BRADENTON BEACH -- Bradenton Beach voters will decide Tuesday whether they want to keep William Shearon as their mayor.
The recall election will close a chapter that was first cracked open late last year.
In mid-December, a petition committee to recall Shearon was formed. Documents sent to the city listed longtime Bradenton Beach resident Peter Barreda as chairman of the Committee to Recall William Shearon, as it was officially called.
"I'm looking forward to Tuesday," said Shearon late last week. "There needs to be closure on the whole thing and that's what going to happen Tuesday."
Vice Mayor Jack Clarke, who had lead a separate, earlier effort by some on the city commission to force Shearon out of office, said he was "cautiously optimistic" about the outcome of the re
"Anything that the mayor and his crew are involved in, you know you just never know what's going to happen the next day," Clarke said.

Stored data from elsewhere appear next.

(** ** What the runner does to the world *)

Inductive event : Type :=
  | EvCall (callee : value) (args : list value) (kwargs : list (string * value))
  | EvLogError (fmt : string) (arg : value).

Record state : Type := State {
  st_heap : heap;
  st_trace : list event
}.

(** ** The monad of the embedding: state and exceptions *)

Definition M (A : Type) : Type := state → outcome A * state.

Definition ret {A} (a : A) : M A := λ s, (Ret a, s).

Definition raise {A} (e : pyexn) : M A := λ s, (Raise e, s).

Definition bind {A B} (m : M A) (k : A → M B) : M B :=
  λ s, match m s with
       | (Ret a, s') => k a s'
       | (Raise e, s') => (Raise e, s')
       end.

Definition get_heap : M heap := λ s, (Ret (st_heap s), s).

Definition emit (ev : event) : M unit :=
  λ s, (Ret tt, State (st_heap s) (st_trace s ++ [ev])).

Declare Scope py_scope.
Delimit Scope py_scope with py.
Notation "'let!' x ':=' m 'in' k" := (bind m (λ x, k))
  (at level 10, x name, m at level 100, k at level 200) : py_scope.
Notation "'do!' m 'in' k" := (bind m (λ _, k))
  (at level 10, m at level 100, k at level 200) : py_scope.

Local Open Scope py_scope.

(** ** Builtins *)

(** [bool(x)], as [not x] uses it: [None], [False], zero, the empty string and
    the empty list are falsy; heap objects are truthy. *)
Definition truthy (v : value) : bool :=
  match v with
  | VNone => false
  | VBool b => b
  | VInt n => negb (n =? 0)
  | VStr s => negb (bool_decide (s = EmptyString))
  | VList l => negb (bool_decide (l = []))
  | VObj _ => true
  end.

Definition type_of (h : heap) (v : value) : pytype :=
  match v with
  | VNone => TNoneType
  | VBool _ => TBool
  | VInt _ => TInt
  | VStr _ => TStr
  | VList _ => TList
  | VObj a =>
      match h !! a with
      | Some o => obj_type o
      | None => TClass "object" []
      end
  end.

Definition is_callable (h : heap) (v : value) : bool :=
  match v with
  | VObj a =>
      match h !! a with
      | Some o => obj_callable o
      | None => false
      end
  | _ => false
  end.

(** [isinstance(x, Experiment)]: the class of [x] is [Experiment] or derives
    from it. *)
Definition Experiment : string := "Experiment".

Definition is_Experiment (h : heap) (v : value) : bool :=
  match type_of h v with
  | TClass name bases => bool_decide (Experiment ∈ name :: bases)
  | _ => false
  end.

(** The members of a value that can be read.  Only heap objects are given
    members: the runner looks members up on [Experiment] instances alone.
    [hasattr] and [getattr] read this table; reading a name that is not in it
    raises [AttributeError], and reading has no other effect. *)
Definition attrs_of (h : heap) (v : value) : gmap string value :=
  match v with
  | VObj a =>
      match h !! a with
      | Some o => obj_attrs o
      | None => ∅
      end
  | _ => ∅
  end.

(** The names the [__dir__] of a value reports. *)
Definition dir_of (h : heap) (v : value) : list string :=
  match v with
  | VObj a =>
      match h !! a with
      | Some o => obj_dir o
      | None => []
      end
  | _ => []
  end.

(** [x.startswith(p)] *)
Definition startswith (x p : string) : bool := String.prefix p x.

Definition callable (v : value) : M bool :=
  let! h := get_heap in ret (is_callable h v).

Definition isinstance_Experiment (v : value) : M bool :=
  let! h := get_heap in ret (is_Experiment h v).

Definition type (v : value) : M pytype :=
  let! h := get_heap in ret (type_of h v).

Definition hasattr (obj name : value) : M bool :=
  match name with
  | VStr x =>
      let! h := get_heap in ret (bool_decide (is_Some (attrs_of h obj !! x)))
  | _ => raise (PyExn TypeError "hasattr(): attribute name must be string" None)
  end.

Definition getattr (obj name : value) : M value :=
  match name with
  | VStr x =>
      let! h := get_heap in
      match attrs_of h obj !! x with
      | Some v => ret v
      | None =>
          raise (PyExn AttributeError "object has no attribute %s" (Some (FValue name)))
      end
  | _ => raise (PyExn TypeError "getattr(): attribute name must be string" None)
  end.

(** [dir(x)]: the reported names, sorted. *)
Definition dir (obj : value) : M (list string) :=
  let! h := get_heap in ret (merge_sort String.le (dir_of h obj)).

(** [logging.error(fmt, arg)] *)
Definition logging_error (fmt : string) (arg : value) : M unit :=
  emit (EvLogError fmt arg).

(** A list comprehension [[x for x in l if p(x)]] whose filter may raise. *)
Fixpoint comprehension {A} (p : A → M bool) (l : list A) : M (list A) :=
  match l with
  | [] => ret []
  | x :: l' =>
      let! keep := p x in
      let! rest := comprehension p l' in
      ret (if keep then x :: rest else rest)
  end.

If voters recall Shearon, they will then decide between Shearon and Clarke on who should fill the mayor's position until the November election. If Shearon survives the recall, the second question on the ballot becomes moot.
The recall election's fate hit a snag last month when Bradenton Beach resident John Metz filed a lawsuit against Clarke, Barreda and Manatee County Supervisor of Elections Michael Bennett.
Metz, a supporter of Shearon who is a regular at meetings with his wife, Lee Anne Metz, had requested a temporary injunction before the May 19 election. He wanted Clarke booted from the recall ballot and a temporary injunction prohibiting Bennett from printing additional recall ballots with the vice mayor's name on them.
Metz claimed Clarke's written resignation had not been submitted at least 10 days prior to the first day of qualifying for the office. Clarke had to resign from his commission seat before submitting an application to qualify as a candidate in the recall election.
At a May 5 court hearing, Clarke testified that there was no way he could have applied sooner to qualify in the recall election.
Manatee Circuit Judge Gilbert Smith Jr., who presided over the hearing, ruled that he would allow the recall election to move forward.
Asked about the mood of city hall in the days before the election, Shearon said everyone is waiting until Tuesday.
"Nobody knows what they should say or what they shouldn't say," he said.
At a candidate forum moderated by the League of Women Voters of Manatee County on May 6, Shearon focused his opening statements on accomplishments during his administration, including the reconstruction of the historic Bridge Street Pier, a new computer system and the recent global settlement he proposed to settle four lawsuits in the city at the same time.
"What I want the voters to look at is look at what's been accomplished in a year and a half," Shearon said. "With all the frustrations and the confusion and all the activities, the accomplishments that have been done in a year and a half ... it would be a major challenge for any administration to just do one of them. That's what I want the voters to look at."
Should he lose, Shearon said he will have a few months to travel. He still plans on running for mayor in November.
"Anybody can talk about doing a lot of things, how they're going to change this, how they're going to change that," the mayor said. "It's what people do, it's not what they say they think they want to do."
Shearon said he has a decade of government experience and sits on the ManaSota League of Cities. He pointed out that Vice Mayor Clarke hasn't been to even one of the regional league's meetings.
"I'll be real pleased one way or another that this will all be behind us," Shearon said. "Everybody's going to start on a new page."
Clarke said there was anticipation in city hall over the election.
"Is there a person in Bradenton Beach that hasn't already analyzed this to the nth degree for nine months?" the vice mayor asked. "But the idea is that I will calm things down. I will provide order, and I will do my best to provide a productive, contented workplace for all city employees."
Commissioner Edward Straight, who declined to share his personal feelings about the upcoming recall election, said everyone will find out on Tuesday how it ends.
"I'm not going to make any predictions, but obviously there were enough people dissatisfied to get to this point of doing a recall and so that's about it."
Straight said there is some tension in city hall.
"Highly doubt things could change next week," the commissioner said Thursday. "Anytime there's a possibility of change, there's always going to be tension among employees."
In an email to a Bradenton Herald reporter, Commissioner Jan Vosburgh said she was glad it's almost over.
"It has been very distressing!" the email read. "It's time to get back to do our job we were elected to do. I'm confident Jack Clarke will win the election and as our mayor will do an outstanding job."
Clarke described the role of mayor as a "labor of love."
"Any reasonably competent manager can run this small city effectively," he said. "We need a change and I'm the person who's willing and able to effect that change."
For Shearon, he said Tuesday will be a normal day. He said he will be home.
"I'm not a politician ... that's part of my problem," he said. "I'm not a politician. I just get things done."
Commissioner Janie Robertson said that she's feeling "relief" that whatever is going to happen is soon to be over. She added that there have even been "sign wars" over the rules surrounding campaign signs for this recall election.
"For me, personally, whoever wins, I'm going to work with them," she said. "I want to move forward and it doesn't matter to me who the mayor is. I want to move forward."